As recounted in this Time.com story, the SEC’s point is that Mozilo—plus COO and president David Sambol and CFO Eric Sieracki—talked extensively about how loans were getting riskier and considerably more difficult to understand at the same time they were loading up on more of those risky loans and telling investors everything was hunky-dory. (Stop me if you’ve heard this one before.)

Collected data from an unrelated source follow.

(** X3.  The three outcomes of the pre-hook, each with the condition
    under which it happens.  It returns an error exactly when the
    creation of the home directory failed, and then that error; it
    returns [nil] exactly when the creation succeeded and the command is
    exempt or the marker is there; it ends the process exactly when the
    creation succeeded, the command is not exempt and the marker is
    absent. *)
Theorem X3_pre_hook_outcomes ro cmd args w :
  (forall e : error,
     returned (PreRunFunc ro cmd args w) = Some (Some e)
     <-> fst (stream.create (dir ro) (ritchieHome ro) (fs w)) = Some e)
  /\ (returned (PreRunFunc ro cmd args w) = Some None
      <-> fst (stream.create (dir ro) (ritchieHome ro) (fs w)) = None
          /\ (exempt cmd
              \/ initializedOn ro
                   (snd (stream.create (dir ro) (ritchieHome ro) (fs w)))
                 = true))
  /\ (exited (PreRunFunc ro cmd args w) <> None
      <-> fst (stream.create (dir ro) (ritchieHome ro) (fs w)) = None
          /\ ~ exempt cmd
          /\ initializedOn ro
               (snd (stream.create (dir ro) (ritchieHome ro) (fs w)))
             = false).
Proof.
  rewrite PreRunFunc_run. cbn zeta.
  destruct (fst (stream.create (dir ro) (ritchieHome ro) (fs w))) as [e0|].
  { cbn. repeat split; try congruence; try tauto.
    - intros [Hd _]; discriminate.
    - intros [Hd _]; discriminate. }
  destruct (isWhitelist whitelist cmd || isCompleteCmd cmd)%bool eqn:Hex.
  { apply exempt_iff in Hex. cbn.
    repeat split; try congruence; try tauto. }
  apply not_exempt_iff in Hex. cbn [fs].
  destruct (initializedOn ro _); cbn.
  - repeat split; try congruence; try tauto.
    intros (_ & _ & Hd); discriminate.
  - repeat split; try congruence; try tauto.
    intros [_ [Hd | Hd]]; [contradiction | discriminate].
Qed.
(** X17.  Status 500 is only ever the answer to an exception: when
    [get_captions] answers 500, the request had a non-empty [video_id], a
    step of the [try] block raised, and the body is [{'error': str(e)}] for
    the exception raised.  With C8 this gives both directions. *)
Theorem status_500_reports_exception (w : world) (req : request) (g : globals)
    (r : response) :
  fst (fst (get_captions w req g)) = Ok r ->
  status r = 500 ->
  exists video_id e g' t,
    args_get req "video_id" = Some video_id /\
    video_id <> ""%string /\
    get_captions_try w video_id (args_get req "language") (timestamps_flag req) g
      = (Raise e, g', t) /\
    r = jsonify [("error", PStr (exc_str e))] 500.
Proof.
  unfold get_captions.
  destruct (args_get req "video_id") as [[|c s]|] eqn:Hv;
    cbn [opt_truthy PyStr.nonempty negb opt_text fst ret].
  - intro H. injection H as <-. discriminate.
  - unfold try_except.
    pose proof (try_status w (String c s) (args_get req "language")
                  (timestamps_flag req) g) as Hs.
    destruct (get_captions_try _ _ _ _ g) as [[[r0|e] g1] t1] eqn:Ht;
      cbn [fst].
    + intro H. injection H as <-. intro H5.
      destruct Hs as [Hs|Hs]; rewrite Hs in H5; discriminate.
    + intro H. injection H as <-. intros _.
      exists (String c s), e, g1, t1.
      split; [reflexivity|]. split; [discriminate|].
      split; [exact Ht|reflexivity].
  - intro H. injection H as <-. discriminate.
Qed.

Lemma status_500_reports_exception_witness :
  exists video_id e g' t,
    args_get (Sample.captions_request Sample.key
                [("video_id", "abc"); ("language", "en")]) "video_id"
      = Some video_id /\
    video_id <> ""%string /\
    get_captions_try Sample.w_offline video_id
      (args_get (Sample.captions_request Sample.key
                   [("video_id", "abc"); ("language", "en")]) "language")
      (timestamps_flag (Sample.captions_request Sample.key
                          [("video_id", "abc"); ("language", "en")]))
      Sample.g
      = (Raise e, g', t) /\
    jsonify [("error", PStr "Connection aborted.")] 500
      = jsonify [("error", PStr (exc_str e))] 500.
Proof.
  apply (status_500_reports_exception Sample.w_offline
           (Sample.captions_request Sample.key
              [("video_id", "abc"); ("language", "en")])
           Sample.g (jsonify [("error", PStr "Connection aborted.")] 500));
    reflexivity.
Defined.

(** ** Methods *)

(** X18.  The two routes are registered for GET only: a POST, PUT, DELETE
    or PATCH of [/] or [/captions] with the right key is answered 405, and
    no view function runs. *)
Theorem other_methods_405 (w : world) (g : globals) (req : request) :
  headers_get (headers req) "x-api-key" = API_KEY g ->
  path req = "/"%string \/ path req = "/captions"%string ->
  In (method req) [POST; PUT; DELETE; PATCH] ->
  serve w g req = ({| body := ErrorPage; status := 405 |}, g, []).
Proof.
  intros Hk Hp Hm. unfold serve, sent.
  rewrite full_dispatch_valid by (apply option_string_eqb_eq; exact Hk).
  unfold dispatch_request, match_request.
  destruct Hp as [-> | ->];
    cbn in Hm; destruct Hm as [<-|[<-|[<-|[<-|[]]]]]; reflexivity.
Qed.

Lemma other_methods_405_witness :
  serve Sample.w Sample.g
    {| method := POST; path := "/captions"; headers := Sample.key;
       args := [("video_id", "abc")] |}
  = ({| body := ErrorPage; status := 405 |}, Sample.g, []).
Proof.
  apply (other_methods_405 Sample.w Sample.g
           {| method := POST; path := "/captions"; headers := Sample.key;
              args := [("video_id", "abc")] |}).
  - reflexivity.
  - right. reflexivity.
  - left. reflexivity.
Defined.
(** * alicat: a shallow embedding of the serial/TCP client and the flow-meter driver

    Sources embedded here:
      - [src/alicat/util.py]   : [Client] (timeout accounting, reconnection,
                                 one command / one line exchanges);
      - [src/alicat/driver.py] : [FlowMeter] and [FlowController].

    Modelling conventions.
      - Text is a [string] whose characters stand for the code points 0 to
        255; the wire protocol is ASCII.  Blanks are those of Python on
        these code points.  Text with a code point above 255 is not
        represented.
      - A Python [float] is an IEEE-754 binary64 value, represented by
        [spec_float] with precision 53 and maximal exponent 1024; the
        arithmetic is the executable specification of the standard library.
      - An [async] method is a state transformer that may raise: the monad
        [M] threads the object state and returns [Ok v] or [Raise e].  State
        changes made before an exception is raised are kept, as in Python.
      - The device and the cable are an oracle: [Link] lists the outcome of
        every future connection attempt, of every future wait for a line
        and of every future read of stale bytes, and records the frames
        handed to the stream writer.  A read may fail with any exception,
        among them the [UnicodeDecodeError] of bytes that are not UTF-8;
        which ones the client catches is read off its [except] clauses.
        Writing to a stream and closing it do not fail.
      - [asyncio.TimeoutError] is the built-in [TimeoutError], as from
        Python 3.11 on.  [int()] and [str()] are taken without the limit on
        the number of digits, which is a setting of the interpreter.
      - One caller at a time: the [asyncio.Lock] of the client serialises
        the exchanges, so a sequential model is the behaviour of each call. *)

From Stdlib Require Import ZArith List String Ascii Bool Lia DecimalString.
From Stdlib Require Import DecimalPos.
From Stdlib Require Import Floats.SpecFloat.
Import ListNotations.

Local Open Scope string_scope.
Local Open Scope list_scope.

(** ** Python built-ins used by the driver *)

Module Py.

(** *** [str] *)

(** [str.isspace] on one character: TAB, LF, VT, FF, CR, the four
    separators FS, GS, RS, US, the space, and above 127 the next-line
    control (133) and the no-break space (160).  These are the blanks of
    [split()] and [strip()]. *)
Definition isspace (c : ascii) : bool :=
  let n := nat_of_ascii c in
  ((9 <=? n) && (n <=? 13) || (28 <=? n) && (n <=? 32) ||
   (n =? 133) || (n =? 160))%nat.

(** The blanks that [int()] and [float()] skip around a number: TAB, LF,
    VT, FF, CR and the space, and the blanks above 127, which the
    interpreter turns into spaces first.  The separators FS, GS, RS, US are
    not among them. *)
Definition isspace_number (c : ascii) : bool :=
  let n := nat_of_ascii c in
  ((9 <=? n) && (n <=? 13) || (n =? 32) || (n =? 133) || (n =? 160))%nat.

Definition is_empty (s : string) : bool :=
  match s with EmptyString => true | _ => false end.

(** [s.split()]: maximal runs of non-blank characters, in order. *)
Fixpoint split_from (cur : string) (s : string) : list string :=
  match s with
  | EmptyString => if is_empty cur then [] else [cur]
  | String c s' =>
      if isspace c
      then (if is_empty cur then split_from "" s' else cur :: split_from "" s')
      else split_from (cur ++ String c "") s'
  end.

Definition split (s : string) : list string := split_from "" s.

(** [s.split(sep)] for a one-character separator: never empty, keeps empty
    fields. *)
Fixpoint split_on_from (sep : ascii) (cur : string) (s : string) : list string :=
  match s with
  | EmptyString => [cur]
  | String c s' =>
      if Ascii.eqb c sep
      then cur :: split_on_from sep "" s'
      else split_on_from sep (cur ++ String c "") s'
  end.

Definition split_on (sep : ascii) (s : string) : list string :=
  split_on_from sep "" s.

(** Dropping the leading characters that [blank] accepts. *)
Fixpoint lstrip_by (blank : ascii -> bool) (s : string) : string :=
  match s with
  | String c s' => if blank c then lstrip_by blank s' else s
  | EmptyString => EmptyString
  end.

Fixpoint rev_string (acc : string) (s : string) : string :=
  match s with
  | EmptyString => acc
  | String c s' => rev_string (String c acc) s'
  end.

Definition rstrip_by (blank : ascii -> bool) (s : string) : string :=
  rev_string "" (lstrip_by blank (rev_string "" s)).

Definition strip_by (blank : ascii -> bool) (s : string) : string :=
  rstrip_by blank (lstrip_by blank s).

(** [s.strip()] *)
Definition strip (s : string) : string := strip_by isspace s.

(** What [int()] and [float()] parse: the text without the blanks around
    it. *)
Definition strip_number (s : string) : string := strip_by isspace_number s.

(** [s.replace(c, '')] for a single character [c]. *)
Fixpoint remove_char (c : ascii) (s : string) : string :=
  match s with
  | EmptyString => EmptyString
  | String d s' =>
      if Ascii.eqb d c then remove_char c s' else String d (remove_char c s')
  end.

Definition upper_char (c : ascii) : ascii :=
  let n := nat_of_ascii c in
  if ((97 <=? n) && (n <=? 122))%nat then ascii_of_nat (n - 32) else c.

Definition lower_char (c : ascii) : ascii :=
  let n := nat_of_ascii c in
  if ((65 <=? n) && (n <=? 90))%nat then ascii_of_nat (n + 32) else c.

Fixpoint map_string (f : ascii -> ascii) (s : string) : string :=
  match s with
  | EmptyString => EmptyString
  | String c s' => String (f c) (map_string f s')
  end.

(** [s.upper()] and [s.lower()] on ASCII letters.  The driver compares the
    result of [upper()] with [MOV], [VOV], [POV] and [LCK]; a character
    above 127 never becomes one of their letters, so leaving it as it is
    gives the same comparisons as Python. *)
Definition upper : string -> string := map_string upper_char.
Definition lower : string -> string := map_string lower_char.

(** [sub in s] for strings *)
Fixpoint contains (sub s : string) : bool :=
  String.prefix sub s ||
  match s with
  | EmptyString => false
  | String _ s' => contains sub s'
  end.

(** [s.startswith(p)] *)
Definition startswith (s p : string) : bool := String.prefix p s.

(** *** [list] *)

(** [x in l] for a list of strings *)
Definition mem (x : string) (l : list string) : bool :=
  existsb (String.eqb x) l.

(** [l.index(x)], [None] standing for the [ValueError] of a missing item *)
Fixpoint index (x : string) (l : list string) : option Z :=
  match l with
  | [] => None
  | y :: l' =>
      if String.eqb x y then Some 0%Z
      else option_map Z.succ (index x l')
  end.

(** [l.insert(i, x)] for [i >= 0]: past the end it appends. *)
Definition insert {A} (i : nat) (x : A) (l : list A) : list A :=
  firstn i l ++ x :: skipn i l.

(** [del l[-k]] for [1 <= k <= len(l)]; Python raises [IndexError] outside
    that range, which the caller's guard excludes. *)
Definition del_from_end {A} (k : nat) (l : list A) : list A :=
  let i := (List.length l - k)%nat in firstn i l ++ skipn (S i) l.

(** [l[-1]] *)
Definition last_opt {A} (l : list A) : option A :=
  match rev l with [] => None | x :: _ => Some x end.

(** *** [int] *)

Local Open Scope Z_scope.

Definition is_digit (c : ascii) : bool :=
  let n := nat_of_ascii c in ((48 <=? n) && (n <=? 57))%nat.

Definition digit_val (c : ascii) : Z := Z.of_nat (nat_of_ascii c) - 48.

(** The [digitpart] of the grammar shared by [int()] and [float()]: digits,
    with a single underscore allowed between two digits.  [digits_tail acc
    n s] continues after at least one digit and returns the accumulated
    value, the number of digits read and the unread rest. *)
Fixpoint digits_tail (acc : Z) (n : Z) (s : string) : Z * Z * string :=
  match s with
  | String c s' =>
      if is_digit c then digits_tail (10 * acc + digit_val c) (n + 1) s'
      else if Ascii.eqb c "_" then
        match s' with
        | String d s'' =>
            if is_digit d
            then digits_tail (10 * acc + digit_val d) (n + 1) s''
            else (acc, n, s)
        | EmptyString => (acc, n, s)
        end
      else (acc, n, s)
  | EmptyString => (acc, n, s)
  end.

Definition digitpart (acc : Z) (s : string) : option (Z * Z * string) :=
  match s with
  | String c s' =>
      if is_digit c then Some (digits_tail (10 * acc + digit_val c) 1 s')
      else None
  | EmptyString => None
  end.

(** An optional sign: [true] for a minus. *)
Definition sign_of (s : string) : bool * string :=
  match s with
  | String "-" s' => (true, s')
  | String "+" s' => (false, s')
  | _ => (false, s)
  end.

(** [int(s)] in base 10; [None] stands for [ValueError]. *)
Definition int_of_str (s : string) : option Z :=
  let (neg, body) := sign_of (strip_number s) in
  match digitpart 0 body with
  | Some (v, _, EmptyString) => Some (if neg then - v else v)
  | _ => None
  end.

(** [str(n)] for an [int] *)
Definition str_of_int (n : Z) : string :=
  NilZero.string_of_int (Z.to_int n).

(** *** [float] *)

(** Python floats are binary64. *)
Definition float : Type := spec_float.
Definition prec : Z := 53.
Definition emax : Z := 1024.

(** The binary64 value nearest to [(-1)^neg * m * 10^e10], ties to even:
    what [float()] returns for a decimal literal with digits [m] and decimal
    exponent [e10].  An integer is rounded once; a fraction is one correctly
    rounded division of two exact integers.  Overflow gives an infinity and
    underflow a zero, as in Python. *)
Definition of_decimal (neg : bool) (m : Z) (e10 : Z) : float :=
  match m with
  | Z0 => S754_zero neg
  | Zpos p =>
      if 0 <=? e10
      then binary_round prec emax neg (p * Z.to_pos (10 ^ e10)) 0
      else SFdiv prec emax (S754_finite neg p 0)
                           (S754_finite false (Z.to_pos (10 ^ (- e10))) 0)
  | Zneg _ => S754_nan
  end.

(** The optional exponent that ends a [floatnumber], after the digits [m]
    of which [nfrac] follow the point. *)
Definition float_exponent (neg : bool) (m nfrac : Z) (rest : string)
  : option float :=
  match rest with
  | EmptyString => Some (of_decimal neg m (- nfrac))
  | String c rest' =>
      if Ascii.eqb c "e" || Ascii.eqb c "E" then
        let (eneg, digits) := sign_of rest' in
        match digitpart 0 digits with
        | Some (ev, _, EmptyString) =>
            Some (of_decimal neg m ((if eneg then - ev else ev) - nfrac))
        | _ => None
        end
      else None
  end.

For instance, at an investor conference on September 13, 2006, Mozilo called Countrywide a “role model to others in terms of responsible lending” and discussed the firm’s “prudent underwriting guidelines” with respect to pay-option ARMs (those mortgages in which borrowers got to pick how much they paid each month, even if the amount fell short of the interest due, let along the principal). And yet that same summer, Mozilo (and others) had become deeply concerned with Countrywide’s pay-option ARM portfolio—the percentage of people making just the minimum payment had jumped from 37% to 71% in less than a year—and had sent out a number of warnings. Just two weeks after the investor conference, Mozilo wrote an email to Sambol and Sieracki: “[we] have no way, with any reasonable certainty, to assess the real risk of holding [Pay-Option] loans on our balance sheet… The bottom line is that we are flying blind on how these loans will perform in a stressed environment of higher unemployment, reduced values and slowing home sales.” He wanted to get rid of the entire business.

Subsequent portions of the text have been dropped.